Your instructions: Look through the data below for the line with "(filter (λ kv, dr_exchange_name" and the line with "-- intros [(q", then output those two and all lines in between, exactly as written.

Records to use:

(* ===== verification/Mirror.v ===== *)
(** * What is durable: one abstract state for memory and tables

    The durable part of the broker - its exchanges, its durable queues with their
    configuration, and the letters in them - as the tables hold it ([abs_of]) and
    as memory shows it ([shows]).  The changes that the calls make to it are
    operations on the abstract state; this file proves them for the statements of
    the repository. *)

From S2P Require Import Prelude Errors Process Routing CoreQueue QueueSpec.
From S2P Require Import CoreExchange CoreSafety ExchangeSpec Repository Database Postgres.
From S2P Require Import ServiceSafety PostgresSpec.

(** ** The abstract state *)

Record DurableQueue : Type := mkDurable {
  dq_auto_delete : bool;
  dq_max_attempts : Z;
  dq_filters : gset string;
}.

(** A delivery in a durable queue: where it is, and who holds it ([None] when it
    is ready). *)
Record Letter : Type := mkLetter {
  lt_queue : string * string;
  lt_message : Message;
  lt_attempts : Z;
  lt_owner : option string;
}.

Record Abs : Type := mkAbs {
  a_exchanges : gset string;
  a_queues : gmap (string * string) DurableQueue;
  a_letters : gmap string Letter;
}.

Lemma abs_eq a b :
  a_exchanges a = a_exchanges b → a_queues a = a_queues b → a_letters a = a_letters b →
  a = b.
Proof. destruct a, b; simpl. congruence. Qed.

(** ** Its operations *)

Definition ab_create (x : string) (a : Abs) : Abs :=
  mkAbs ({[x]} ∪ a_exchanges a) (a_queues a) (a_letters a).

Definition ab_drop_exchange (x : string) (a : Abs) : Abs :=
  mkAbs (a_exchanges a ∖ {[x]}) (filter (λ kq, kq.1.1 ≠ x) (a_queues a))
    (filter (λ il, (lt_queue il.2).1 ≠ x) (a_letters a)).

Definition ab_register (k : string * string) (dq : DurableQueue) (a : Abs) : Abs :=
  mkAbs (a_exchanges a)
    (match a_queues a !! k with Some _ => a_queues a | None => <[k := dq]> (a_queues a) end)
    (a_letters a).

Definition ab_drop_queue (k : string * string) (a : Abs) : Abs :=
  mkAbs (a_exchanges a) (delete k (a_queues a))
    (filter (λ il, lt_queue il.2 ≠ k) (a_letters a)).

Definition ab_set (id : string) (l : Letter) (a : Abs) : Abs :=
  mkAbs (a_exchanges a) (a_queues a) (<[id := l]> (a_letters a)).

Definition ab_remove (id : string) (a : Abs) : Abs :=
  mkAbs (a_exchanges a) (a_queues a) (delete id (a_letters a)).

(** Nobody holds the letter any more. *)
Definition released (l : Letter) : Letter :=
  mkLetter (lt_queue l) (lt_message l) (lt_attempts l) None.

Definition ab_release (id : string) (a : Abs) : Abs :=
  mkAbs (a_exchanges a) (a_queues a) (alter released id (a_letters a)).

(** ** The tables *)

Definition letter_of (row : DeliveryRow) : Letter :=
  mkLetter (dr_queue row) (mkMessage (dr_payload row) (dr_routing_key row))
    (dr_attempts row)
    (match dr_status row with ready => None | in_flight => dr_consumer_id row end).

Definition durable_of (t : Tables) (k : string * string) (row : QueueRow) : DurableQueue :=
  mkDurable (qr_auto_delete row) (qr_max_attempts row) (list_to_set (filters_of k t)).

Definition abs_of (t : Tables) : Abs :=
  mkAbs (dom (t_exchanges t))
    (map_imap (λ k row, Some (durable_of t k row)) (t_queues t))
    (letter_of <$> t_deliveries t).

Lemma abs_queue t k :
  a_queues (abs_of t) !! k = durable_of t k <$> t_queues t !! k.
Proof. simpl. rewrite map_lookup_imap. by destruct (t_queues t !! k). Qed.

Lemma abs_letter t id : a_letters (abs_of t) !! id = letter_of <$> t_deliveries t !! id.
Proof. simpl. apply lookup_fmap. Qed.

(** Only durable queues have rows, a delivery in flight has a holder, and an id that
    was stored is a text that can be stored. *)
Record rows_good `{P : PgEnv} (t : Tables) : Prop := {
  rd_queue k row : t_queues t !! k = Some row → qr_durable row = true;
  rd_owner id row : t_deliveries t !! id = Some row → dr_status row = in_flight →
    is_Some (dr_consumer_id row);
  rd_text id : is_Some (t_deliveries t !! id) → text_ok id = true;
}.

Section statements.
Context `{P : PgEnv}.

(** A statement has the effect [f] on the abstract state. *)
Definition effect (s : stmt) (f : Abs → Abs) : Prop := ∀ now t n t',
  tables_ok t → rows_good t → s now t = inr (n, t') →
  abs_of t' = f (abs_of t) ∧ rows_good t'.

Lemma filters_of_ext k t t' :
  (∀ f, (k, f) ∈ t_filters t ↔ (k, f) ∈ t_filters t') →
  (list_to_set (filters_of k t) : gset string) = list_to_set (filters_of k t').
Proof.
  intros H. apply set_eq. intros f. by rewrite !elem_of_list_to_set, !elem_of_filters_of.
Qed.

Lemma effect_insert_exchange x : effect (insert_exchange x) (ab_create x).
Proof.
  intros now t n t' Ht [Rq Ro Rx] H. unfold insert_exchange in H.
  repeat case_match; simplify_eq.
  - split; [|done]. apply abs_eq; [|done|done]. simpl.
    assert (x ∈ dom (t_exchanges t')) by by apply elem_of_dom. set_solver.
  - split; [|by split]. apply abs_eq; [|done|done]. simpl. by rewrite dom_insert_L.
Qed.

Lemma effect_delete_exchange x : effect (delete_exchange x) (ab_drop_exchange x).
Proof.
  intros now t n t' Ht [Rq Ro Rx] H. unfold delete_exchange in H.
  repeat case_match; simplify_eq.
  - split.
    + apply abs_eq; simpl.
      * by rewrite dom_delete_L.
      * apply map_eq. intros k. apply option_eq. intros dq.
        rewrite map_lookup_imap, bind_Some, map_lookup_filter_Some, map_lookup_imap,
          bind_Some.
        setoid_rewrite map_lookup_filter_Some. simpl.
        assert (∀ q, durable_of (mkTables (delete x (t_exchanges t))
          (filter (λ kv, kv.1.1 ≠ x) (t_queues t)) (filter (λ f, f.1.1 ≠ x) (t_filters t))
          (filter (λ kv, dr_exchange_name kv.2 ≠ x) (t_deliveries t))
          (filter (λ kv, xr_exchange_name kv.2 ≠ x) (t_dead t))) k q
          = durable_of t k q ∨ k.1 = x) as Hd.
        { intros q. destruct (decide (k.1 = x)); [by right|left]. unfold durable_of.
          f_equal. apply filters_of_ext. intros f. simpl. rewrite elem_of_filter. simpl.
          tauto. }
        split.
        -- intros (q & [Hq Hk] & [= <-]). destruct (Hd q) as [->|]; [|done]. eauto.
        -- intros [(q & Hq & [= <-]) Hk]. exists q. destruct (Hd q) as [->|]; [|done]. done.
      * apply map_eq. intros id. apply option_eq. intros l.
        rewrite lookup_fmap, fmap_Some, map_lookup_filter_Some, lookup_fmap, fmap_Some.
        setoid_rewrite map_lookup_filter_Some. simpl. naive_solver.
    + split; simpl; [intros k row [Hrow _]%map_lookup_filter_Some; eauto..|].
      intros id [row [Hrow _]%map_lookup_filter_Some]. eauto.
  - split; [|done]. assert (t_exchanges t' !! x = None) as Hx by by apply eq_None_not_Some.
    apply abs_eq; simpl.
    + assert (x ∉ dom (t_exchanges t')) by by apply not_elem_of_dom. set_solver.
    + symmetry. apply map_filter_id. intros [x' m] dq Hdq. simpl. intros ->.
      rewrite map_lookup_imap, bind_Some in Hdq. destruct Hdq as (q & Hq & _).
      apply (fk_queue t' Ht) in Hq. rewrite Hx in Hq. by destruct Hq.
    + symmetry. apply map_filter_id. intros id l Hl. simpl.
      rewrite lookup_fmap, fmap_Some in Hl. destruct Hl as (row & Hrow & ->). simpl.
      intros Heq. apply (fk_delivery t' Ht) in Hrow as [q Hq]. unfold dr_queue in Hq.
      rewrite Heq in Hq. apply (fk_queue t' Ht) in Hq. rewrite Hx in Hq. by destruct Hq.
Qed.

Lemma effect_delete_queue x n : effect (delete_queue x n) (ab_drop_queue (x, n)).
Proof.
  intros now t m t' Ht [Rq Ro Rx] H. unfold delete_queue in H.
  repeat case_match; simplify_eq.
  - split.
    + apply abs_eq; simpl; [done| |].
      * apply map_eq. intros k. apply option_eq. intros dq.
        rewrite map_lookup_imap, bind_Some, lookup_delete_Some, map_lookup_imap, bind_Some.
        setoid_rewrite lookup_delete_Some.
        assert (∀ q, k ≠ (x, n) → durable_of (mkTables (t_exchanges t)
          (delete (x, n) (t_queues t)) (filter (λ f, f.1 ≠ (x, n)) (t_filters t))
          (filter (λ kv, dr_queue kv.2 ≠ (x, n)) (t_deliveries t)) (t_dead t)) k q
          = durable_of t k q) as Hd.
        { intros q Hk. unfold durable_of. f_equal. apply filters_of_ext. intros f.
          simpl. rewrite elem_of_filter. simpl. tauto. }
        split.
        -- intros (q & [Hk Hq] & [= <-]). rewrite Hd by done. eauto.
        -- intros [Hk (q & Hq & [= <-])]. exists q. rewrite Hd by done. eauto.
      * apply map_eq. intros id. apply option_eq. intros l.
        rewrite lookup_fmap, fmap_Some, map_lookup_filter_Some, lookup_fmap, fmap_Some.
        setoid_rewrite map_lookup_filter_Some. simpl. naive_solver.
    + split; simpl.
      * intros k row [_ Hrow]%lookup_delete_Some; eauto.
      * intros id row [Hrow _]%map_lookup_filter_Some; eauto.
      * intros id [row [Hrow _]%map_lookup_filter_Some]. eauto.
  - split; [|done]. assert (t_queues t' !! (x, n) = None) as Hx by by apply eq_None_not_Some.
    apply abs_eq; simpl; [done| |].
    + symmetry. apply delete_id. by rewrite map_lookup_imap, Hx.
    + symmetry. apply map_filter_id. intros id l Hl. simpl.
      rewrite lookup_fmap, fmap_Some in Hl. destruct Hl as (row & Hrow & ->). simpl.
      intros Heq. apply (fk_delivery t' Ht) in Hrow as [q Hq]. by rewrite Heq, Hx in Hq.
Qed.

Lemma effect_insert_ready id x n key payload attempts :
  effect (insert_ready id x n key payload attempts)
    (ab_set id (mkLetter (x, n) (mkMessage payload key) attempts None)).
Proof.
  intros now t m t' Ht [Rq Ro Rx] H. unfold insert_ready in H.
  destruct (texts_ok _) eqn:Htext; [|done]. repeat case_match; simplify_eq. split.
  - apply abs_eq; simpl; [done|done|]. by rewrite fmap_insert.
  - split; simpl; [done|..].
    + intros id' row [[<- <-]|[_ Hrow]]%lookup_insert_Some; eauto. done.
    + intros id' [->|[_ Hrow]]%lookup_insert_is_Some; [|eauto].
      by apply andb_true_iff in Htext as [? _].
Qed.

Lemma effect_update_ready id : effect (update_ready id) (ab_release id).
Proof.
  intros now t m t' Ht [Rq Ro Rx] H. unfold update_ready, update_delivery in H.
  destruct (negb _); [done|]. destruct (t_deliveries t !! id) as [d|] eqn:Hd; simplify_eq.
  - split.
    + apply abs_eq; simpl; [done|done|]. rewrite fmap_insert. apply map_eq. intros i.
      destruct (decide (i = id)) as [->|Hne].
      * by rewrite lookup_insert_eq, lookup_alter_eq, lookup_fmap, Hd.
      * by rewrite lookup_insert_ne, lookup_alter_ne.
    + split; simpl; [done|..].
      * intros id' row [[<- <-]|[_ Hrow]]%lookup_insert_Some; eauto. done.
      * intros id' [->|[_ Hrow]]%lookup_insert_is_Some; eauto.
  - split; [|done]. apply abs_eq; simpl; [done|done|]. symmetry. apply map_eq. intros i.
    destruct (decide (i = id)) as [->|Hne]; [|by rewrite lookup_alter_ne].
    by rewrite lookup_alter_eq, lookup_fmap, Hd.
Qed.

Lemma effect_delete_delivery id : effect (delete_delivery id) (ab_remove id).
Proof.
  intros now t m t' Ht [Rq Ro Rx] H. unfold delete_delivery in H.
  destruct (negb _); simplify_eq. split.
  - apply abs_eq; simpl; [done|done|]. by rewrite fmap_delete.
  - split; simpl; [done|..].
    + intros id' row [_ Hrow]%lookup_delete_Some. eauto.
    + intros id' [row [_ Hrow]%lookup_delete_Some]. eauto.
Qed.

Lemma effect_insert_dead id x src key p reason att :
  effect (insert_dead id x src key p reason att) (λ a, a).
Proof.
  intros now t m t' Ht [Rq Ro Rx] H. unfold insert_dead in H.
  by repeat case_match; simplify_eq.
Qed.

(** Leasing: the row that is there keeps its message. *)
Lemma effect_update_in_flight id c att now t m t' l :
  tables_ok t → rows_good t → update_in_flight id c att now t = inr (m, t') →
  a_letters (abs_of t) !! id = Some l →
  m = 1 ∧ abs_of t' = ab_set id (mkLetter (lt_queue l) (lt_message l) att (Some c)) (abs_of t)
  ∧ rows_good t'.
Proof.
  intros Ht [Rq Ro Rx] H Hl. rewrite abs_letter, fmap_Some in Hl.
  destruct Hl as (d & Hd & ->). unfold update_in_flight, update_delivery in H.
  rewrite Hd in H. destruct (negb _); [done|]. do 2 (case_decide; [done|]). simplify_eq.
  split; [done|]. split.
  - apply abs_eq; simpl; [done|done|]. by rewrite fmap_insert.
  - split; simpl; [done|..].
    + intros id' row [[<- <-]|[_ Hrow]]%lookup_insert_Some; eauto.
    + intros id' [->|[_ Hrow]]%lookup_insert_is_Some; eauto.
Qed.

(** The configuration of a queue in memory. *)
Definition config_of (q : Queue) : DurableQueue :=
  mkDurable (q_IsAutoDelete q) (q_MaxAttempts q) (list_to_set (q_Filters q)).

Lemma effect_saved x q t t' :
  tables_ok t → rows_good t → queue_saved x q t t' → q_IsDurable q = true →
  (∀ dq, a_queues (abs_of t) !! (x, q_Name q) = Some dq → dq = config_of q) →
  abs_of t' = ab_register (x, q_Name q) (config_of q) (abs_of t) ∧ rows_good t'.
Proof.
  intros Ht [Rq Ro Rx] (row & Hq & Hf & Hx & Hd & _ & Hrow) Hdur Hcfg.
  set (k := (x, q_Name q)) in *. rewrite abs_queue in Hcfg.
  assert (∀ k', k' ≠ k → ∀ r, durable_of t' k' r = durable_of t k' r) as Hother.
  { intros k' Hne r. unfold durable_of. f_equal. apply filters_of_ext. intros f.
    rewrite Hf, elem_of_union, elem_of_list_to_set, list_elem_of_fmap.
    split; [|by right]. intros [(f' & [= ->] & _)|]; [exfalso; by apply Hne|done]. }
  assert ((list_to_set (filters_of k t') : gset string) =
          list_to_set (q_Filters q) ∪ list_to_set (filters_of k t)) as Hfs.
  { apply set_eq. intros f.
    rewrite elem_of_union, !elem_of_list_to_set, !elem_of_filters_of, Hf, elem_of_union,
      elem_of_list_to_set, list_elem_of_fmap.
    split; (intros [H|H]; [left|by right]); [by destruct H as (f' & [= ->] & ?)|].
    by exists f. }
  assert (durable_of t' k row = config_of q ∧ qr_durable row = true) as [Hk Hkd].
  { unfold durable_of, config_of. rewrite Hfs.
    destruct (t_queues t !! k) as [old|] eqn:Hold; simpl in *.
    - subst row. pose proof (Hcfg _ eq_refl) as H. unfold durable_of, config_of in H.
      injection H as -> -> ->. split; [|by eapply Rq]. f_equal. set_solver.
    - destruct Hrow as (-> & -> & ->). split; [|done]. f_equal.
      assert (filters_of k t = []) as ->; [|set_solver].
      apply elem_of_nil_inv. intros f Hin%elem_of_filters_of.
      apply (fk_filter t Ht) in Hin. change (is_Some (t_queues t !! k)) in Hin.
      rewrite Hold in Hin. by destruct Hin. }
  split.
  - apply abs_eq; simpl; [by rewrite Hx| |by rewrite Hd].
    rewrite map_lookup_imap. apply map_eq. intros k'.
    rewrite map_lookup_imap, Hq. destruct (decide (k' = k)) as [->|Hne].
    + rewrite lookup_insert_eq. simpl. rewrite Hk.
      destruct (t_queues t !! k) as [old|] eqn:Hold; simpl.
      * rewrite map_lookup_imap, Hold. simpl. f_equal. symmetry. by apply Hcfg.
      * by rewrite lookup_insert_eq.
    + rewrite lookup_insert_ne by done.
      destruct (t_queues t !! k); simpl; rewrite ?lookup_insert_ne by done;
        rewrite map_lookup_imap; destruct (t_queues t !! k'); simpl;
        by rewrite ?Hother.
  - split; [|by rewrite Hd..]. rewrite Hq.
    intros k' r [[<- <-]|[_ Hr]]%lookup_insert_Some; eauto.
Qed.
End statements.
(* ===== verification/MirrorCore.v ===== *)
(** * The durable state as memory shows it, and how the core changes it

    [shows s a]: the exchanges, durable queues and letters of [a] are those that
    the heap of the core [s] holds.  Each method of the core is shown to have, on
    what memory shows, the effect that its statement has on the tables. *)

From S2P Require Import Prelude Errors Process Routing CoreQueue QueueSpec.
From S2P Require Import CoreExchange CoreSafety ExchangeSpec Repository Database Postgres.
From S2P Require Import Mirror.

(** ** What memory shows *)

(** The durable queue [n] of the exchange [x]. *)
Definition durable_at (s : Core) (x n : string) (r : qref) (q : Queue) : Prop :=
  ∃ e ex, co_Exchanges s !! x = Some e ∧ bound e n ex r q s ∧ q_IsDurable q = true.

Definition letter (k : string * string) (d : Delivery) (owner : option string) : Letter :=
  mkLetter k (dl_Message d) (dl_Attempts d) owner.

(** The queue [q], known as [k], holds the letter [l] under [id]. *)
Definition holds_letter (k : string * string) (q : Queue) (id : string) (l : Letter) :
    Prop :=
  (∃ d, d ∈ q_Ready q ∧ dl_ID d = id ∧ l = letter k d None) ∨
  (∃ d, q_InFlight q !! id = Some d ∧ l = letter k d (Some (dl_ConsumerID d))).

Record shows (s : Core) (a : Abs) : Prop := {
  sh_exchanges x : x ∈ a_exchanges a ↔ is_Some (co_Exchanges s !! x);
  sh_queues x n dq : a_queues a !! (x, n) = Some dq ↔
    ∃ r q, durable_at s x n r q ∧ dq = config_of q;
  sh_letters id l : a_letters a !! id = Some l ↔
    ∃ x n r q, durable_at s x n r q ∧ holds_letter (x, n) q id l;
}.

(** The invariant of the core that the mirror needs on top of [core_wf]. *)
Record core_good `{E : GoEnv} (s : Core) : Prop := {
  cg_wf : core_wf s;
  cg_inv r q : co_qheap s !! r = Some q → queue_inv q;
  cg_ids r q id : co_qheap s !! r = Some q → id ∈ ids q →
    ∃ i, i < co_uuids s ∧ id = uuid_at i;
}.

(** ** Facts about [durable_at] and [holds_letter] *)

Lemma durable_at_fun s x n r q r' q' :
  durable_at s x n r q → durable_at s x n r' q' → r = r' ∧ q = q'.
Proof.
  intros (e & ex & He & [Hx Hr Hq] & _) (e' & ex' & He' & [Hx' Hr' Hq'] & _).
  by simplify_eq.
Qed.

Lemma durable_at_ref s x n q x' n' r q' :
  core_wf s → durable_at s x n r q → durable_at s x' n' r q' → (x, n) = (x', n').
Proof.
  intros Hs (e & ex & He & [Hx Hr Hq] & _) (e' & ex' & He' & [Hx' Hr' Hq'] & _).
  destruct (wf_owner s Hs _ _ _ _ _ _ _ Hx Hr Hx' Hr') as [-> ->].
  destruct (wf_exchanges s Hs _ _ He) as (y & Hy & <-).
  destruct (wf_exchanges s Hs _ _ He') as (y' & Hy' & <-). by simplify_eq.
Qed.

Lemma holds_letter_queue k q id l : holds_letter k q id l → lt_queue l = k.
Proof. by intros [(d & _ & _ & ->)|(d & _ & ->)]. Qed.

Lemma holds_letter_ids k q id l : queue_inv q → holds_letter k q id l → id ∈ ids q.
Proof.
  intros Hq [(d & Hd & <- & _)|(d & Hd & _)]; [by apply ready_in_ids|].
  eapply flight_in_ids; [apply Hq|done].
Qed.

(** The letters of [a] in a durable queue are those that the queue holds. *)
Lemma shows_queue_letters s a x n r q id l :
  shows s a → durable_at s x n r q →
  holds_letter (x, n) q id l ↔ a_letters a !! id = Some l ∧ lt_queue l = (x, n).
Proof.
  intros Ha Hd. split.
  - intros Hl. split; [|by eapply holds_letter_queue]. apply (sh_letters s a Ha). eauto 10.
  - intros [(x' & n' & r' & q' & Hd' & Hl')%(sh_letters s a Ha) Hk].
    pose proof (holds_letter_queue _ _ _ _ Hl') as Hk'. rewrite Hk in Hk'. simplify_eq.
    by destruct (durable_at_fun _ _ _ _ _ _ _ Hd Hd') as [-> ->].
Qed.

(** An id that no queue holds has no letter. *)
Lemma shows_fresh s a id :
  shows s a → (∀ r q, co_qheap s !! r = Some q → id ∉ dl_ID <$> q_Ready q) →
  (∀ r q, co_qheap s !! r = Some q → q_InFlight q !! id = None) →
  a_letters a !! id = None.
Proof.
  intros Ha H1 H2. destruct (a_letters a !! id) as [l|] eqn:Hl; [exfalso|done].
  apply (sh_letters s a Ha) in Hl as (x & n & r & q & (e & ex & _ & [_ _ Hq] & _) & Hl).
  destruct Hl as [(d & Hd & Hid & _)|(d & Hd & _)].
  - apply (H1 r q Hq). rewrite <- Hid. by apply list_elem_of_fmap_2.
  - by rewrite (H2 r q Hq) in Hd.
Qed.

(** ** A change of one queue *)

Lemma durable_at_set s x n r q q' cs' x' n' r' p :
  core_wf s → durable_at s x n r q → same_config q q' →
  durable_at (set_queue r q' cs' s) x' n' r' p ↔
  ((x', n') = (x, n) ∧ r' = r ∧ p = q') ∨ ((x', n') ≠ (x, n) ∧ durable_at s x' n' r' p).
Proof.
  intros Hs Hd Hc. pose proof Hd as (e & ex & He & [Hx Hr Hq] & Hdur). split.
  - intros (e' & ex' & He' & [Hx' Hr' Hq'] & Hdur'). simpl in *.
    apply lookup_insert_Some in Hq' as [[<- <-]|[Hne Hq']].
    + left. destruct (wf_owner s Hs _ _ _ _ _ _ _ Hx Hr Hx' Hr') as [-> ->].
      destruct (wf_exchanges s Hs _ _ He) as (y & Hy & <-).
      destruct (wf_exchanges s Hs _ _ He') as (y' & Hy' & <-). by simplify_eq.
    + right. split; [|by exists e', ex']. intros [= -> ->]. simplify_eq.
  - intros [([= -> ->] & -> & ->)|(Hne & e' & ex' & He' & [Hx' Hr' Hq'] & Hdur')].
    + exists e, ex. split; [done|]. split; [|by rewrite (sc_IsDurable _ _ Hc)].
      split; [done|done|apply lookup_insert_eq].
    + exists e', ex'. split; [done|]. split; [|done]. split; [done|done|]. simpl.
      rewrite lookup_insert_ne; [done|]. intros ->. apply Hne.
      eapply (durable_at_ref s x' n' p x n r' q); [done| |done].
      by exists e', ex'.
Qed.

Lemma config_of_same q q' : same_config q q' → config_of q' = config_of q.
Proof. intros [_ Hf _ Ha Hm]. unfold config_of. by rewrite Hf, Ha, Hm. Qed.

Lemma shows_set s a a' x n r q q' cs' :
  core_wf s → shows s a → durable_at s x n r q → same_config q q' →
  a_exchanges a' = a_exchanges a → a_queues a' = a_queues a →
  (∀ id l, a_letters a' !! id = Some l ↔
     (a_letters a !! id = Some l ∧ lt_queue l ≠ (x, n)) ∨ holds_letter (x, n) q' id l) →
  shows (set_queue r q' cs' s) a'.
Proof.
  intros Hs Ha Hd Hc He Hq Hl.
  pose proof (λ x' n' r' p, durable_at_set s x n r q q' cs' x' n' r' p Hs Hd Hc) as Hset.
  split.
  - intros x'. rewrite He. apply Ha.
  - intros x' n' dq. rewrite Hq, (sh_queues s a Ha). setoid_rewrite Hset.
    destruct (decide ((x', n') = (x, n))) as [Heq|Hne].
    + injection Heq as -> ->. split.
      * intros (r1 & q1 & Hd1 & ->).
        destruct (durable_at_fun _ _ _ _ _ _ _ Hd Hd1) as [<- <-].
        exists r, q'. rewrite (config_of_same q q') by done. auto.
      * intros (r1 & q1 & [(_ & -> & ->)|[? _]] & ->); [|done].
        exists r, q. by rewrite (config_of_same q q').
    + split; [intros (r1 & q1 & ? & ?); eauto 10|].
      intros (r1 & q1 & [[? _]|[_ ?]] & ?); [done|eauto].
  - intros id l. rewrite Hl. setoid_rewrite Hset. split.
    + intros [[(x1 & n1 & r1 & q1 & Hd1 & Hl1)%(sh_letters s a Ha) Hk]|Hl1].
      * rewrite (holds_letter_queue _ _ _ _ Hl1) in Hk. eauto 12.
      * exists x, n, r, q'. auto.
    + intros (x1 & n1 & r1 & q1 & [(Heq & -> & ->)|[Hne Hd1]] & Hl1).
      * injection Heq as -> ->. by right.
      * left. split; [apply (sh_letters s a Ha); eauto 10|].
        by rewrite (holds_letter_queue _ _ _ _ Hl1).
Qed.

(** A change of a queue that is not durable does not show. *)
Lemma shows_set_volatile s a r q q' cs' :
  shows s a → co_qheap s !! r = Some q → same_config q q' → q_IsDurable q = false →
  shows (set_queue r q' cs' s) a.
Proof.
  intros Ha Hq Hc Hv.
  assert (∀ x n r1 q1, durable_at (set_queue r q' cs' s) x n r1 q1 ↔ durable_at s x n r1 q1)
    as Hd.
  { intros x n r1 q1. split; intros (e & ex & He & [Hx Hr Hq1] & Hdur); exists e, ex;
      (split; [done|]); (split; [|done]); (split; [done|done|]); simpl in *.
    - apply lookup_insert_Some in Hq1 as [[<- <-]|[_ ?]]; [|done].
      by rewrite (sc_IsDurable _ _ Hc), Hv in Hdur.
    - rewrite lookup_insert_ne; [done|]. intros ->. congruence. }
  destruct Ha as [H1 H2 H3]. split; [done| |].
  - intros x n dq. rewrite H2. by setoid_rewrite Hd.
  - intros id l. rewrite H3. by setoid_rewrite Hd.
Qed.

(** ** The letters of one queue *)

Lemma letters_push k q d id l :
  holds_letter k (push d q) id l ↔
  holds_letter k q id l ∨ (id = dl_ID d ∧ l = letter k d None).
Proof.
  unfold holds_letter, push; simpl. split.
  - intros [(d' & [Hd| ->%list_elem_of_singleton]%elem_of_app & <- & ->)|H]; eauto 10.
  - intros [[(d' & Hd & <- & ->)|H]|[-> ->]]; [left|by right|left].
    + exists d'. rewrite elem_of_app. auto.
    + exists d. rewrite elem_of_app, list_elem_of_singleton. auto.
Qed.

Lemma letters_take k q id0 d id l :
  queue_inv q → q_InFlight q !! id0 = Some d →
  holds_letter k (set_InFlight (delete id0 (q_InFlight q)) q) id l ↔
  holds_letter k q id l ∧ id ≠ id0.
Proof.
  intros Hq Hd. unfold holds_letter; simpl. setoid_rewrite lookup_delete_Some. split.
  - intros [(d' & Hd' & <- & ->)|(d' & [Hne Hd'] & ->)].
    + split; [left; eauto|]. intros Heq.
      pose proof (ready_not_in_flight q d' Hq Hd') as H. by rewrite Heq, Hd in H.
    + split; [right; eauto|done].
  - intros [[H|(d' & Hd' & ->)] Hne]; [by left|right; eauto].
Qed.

Written reply:
          (filter (λ kv, dr_exchange_name kv.2 ≠ x) (t_deliveries t))
          (filter (λ kv, xr_exchange_name kv.2 ≠ x) (t_dead t))) k q
          = durable_of t k q ∨ k.1 = x) as Hd.
        { intros q. destruct (decide (k.1 = x)); [by right|left]. unfold durable_of.
          f_equal. apply filters_of_ext. intros f. simpl. rewrite elem_of_filter. simpl.
          tauto. }
        split.
        -- intros (q & [Hq Hk] & [= <-]). destruct (Hd q) as [->|]; [|done]. eauto.
        -- intros [(q & Hq & [= <-]) Hk]. exists q. destruct (Hd q) as [->|]; [|done]. done.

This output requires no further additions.